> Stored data
::::

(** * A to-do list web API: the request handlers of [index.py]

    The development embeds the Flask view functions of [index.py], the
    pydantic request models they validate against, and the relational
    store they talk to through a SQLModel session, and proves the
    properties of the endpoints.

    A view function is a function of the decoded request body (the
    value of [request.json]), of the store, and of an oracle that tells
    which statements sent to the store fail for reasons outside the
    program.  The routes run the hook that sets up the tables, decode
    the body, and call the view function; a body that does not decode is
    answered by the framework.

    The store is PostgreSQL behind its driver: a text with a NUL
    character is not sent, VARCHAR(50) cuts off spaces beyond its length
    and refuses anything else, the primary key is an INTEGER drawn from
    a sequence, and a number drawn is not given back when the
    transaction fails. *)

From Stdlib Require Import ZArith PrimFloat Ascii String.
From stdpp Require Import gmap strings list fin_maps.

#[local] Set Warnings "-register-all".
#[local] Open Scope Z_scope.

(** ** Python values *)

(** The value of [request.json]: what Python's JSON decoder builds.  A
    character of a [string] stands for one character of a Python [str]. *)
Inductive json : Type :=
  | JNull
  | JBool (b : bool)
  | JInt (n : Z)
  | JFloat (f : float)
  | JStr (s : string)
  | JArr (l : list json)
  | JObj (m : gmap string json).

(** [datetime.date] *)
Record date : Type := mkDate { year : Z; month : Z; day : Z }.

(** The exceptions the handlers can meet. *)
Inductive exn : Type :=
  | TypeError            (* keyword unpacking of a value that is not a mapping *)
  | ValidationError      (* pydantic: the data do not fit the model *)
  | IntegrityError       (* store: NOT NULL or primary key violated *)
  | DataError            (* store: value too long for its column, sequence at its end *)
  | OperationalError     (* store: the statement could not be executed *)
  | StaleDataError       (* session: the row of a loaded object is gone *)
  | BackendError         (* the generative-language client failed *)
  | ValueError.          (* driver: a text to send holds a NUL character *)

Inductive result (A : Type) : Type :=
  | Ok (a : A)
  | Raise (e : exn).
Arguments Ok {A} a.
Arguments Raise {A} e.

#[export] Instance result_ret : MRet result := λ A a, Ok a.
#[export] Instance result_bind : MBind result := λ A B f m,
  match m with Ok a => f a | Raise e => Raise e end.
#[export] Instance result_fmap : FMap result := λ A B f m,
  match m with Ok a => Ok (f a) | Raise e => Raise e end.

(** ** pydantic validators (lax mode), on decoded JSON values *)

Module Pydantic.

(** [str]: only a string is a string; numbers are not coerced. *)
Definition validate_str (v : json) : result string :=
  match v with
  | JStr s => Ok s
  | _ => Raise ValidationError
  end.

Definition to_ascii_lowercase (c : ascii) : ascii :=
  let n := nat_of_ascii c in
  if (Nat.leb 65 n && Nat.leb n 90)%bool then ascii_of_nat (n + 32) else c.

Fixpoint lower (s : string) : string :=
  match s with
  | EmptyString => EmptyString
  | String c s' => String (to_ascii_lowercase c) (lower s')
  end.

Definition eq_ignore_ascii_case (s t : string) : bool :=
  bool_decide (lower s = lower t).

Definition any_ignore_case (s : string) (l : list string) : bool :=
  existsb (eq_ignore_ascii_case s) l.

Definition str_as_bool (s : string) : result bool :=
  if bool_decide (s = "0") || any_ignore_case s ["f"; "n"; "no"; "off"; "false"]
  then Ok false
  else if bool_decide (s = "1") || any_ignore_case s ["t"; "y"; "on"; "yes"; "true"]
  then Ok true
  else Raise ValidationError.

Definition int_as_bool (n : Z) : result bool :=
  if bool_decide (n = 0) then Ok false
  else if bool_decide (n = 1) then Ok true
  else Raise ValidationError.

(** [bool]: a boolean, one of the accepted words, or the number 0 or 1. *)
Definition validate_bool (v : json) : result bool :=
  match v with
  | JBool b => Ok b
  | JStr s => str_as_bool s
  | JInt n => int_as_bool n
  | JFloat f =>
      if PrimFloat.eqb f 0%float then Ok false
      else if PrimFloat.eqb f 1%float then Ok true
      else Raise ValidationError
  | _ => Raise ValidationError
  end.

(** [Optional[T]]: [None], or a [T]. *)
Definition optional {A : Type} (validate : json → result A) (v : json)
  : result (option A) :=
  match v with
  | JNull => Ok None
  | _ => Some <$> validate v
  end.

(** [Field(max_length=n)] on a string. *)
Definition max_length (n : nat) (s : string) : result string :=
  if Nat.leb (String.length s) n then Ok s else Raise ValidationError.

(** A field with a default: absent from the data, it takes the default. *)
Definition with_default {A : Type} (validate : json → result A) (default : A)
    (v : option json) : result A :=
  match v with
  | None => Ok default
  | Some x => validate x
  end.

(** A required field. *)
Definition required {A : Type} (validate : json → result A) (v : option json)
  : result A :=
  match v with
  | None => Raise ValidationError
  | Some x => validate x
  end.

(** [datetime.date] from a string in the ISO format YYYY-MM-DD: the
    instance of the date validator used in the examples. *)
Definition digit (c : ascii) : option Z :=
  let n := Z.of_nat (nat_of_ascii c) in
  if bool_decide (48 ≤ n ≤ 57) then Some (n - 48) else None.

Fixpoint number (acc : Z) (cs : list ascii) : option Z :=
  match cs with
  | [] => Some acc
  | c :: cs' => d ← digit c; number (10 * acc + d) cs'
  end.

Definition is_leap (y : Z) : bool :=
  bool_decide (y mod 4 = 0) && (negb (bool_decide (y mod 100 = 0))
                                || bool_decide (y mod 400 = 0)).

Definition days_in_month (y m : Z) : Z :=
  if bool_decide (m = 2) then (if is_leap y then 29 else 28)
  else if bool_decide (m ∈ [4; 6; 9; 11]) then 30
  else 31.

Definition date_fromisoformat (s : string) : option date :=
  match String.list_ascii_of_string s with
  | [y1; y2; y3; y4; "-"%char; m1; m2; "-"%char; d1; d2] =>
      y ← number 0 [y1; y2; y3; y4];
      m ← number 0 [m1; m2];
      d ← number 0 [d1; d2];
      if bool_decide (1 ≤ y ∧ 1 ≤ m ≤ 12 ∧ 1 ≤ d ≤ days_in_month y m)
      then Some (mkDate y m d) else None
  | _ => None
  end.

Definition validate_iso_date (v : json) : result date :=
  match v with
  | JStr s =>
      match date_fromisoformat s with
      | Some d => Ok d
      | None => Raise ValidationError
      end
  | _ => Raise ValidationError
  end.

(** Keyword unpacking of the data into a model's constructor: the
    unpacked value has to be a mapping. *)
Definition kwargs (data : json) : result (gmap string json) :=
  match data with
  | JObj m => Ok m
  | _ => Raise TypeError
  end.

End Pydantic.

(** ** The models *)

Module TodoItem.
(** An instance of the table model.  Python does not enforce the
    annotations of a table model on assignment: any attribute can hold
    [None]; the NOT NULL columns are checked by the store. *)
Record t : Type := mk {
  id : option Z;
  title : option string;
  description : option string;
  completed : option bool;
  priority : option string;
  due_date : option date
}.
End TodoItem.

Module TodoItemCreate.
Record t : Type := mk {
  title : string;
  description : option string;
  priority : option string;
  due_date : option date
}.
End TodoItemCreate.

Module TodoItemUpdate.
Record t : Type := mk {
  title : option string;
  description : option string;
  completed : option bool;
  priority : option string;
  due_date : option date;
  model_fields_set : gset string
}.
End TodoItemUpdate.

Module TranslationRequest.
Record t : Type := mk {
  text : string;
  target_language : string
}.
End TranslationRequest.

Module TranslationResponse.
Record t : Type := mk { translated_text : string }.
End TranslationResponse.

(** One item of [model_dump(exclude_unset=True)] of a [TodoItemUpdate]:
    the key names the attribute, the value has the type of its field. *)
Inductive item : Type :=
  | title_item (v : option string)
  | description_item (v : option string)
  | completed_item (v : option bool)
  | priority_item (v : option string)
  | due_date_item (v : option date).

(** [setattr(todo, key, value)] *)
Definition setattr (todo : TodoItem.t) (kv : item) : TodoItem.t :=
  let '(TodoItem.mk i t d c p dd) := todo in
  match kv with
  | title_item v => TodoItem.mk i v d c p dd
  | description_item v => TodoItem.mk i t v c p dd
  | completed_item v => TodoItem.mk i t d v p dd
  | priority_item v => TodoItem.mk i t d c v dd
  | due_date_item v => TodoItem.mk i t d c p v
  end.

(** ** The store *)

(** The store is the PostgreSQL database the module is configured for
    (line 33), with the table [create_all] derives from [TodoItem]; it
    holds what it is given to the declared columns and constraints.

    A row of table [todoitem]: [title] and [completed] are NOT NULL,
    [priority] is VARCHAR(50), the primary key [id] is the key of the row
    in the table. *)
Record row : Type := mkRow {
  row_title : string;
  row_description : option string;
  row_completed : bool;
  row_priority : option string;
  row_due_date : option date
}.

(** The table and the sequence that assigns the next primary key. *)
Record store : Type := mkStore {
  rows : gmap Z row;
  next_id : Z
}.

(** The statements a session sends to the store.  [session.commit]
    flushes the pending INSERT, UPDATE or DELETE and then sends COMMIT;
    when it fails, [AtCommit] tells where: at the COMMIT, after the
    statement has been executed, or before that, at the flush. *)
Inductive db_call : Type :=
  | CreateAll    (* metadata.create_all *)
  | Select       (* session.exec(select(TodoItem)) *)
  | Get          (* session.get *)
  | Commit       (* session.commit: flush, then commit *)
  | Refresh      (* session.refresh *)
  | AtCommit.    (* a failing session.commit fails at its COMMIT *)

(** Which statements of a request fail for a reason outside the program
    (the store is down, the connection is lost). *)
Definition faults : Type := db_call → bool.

::::

> YOUR TASK
Above are the entries. Output exactly the lines beginning with the line that has "rows : gmap Z row;" and ending with the line that has "(* session.get *)".

> TASK RESULT
  rows : gmap Z row;
  next_id : Z
}.

(** The statements a session sends to the store.  [session.commit]
    flushes the pending INSERT, UPDATE or DELETE and then sends COMMIT;
    when it fails, [AtCommit] tells where: at the COMMIT, after the
    statement has been executed, or before that, at the flush. *)
Inductive db_call : Type :=
  | CreateAll    (* metadata.create_all *)
  | Select       (* session.exec(select(TodoItem)) *)
  | Get          (* session.get *)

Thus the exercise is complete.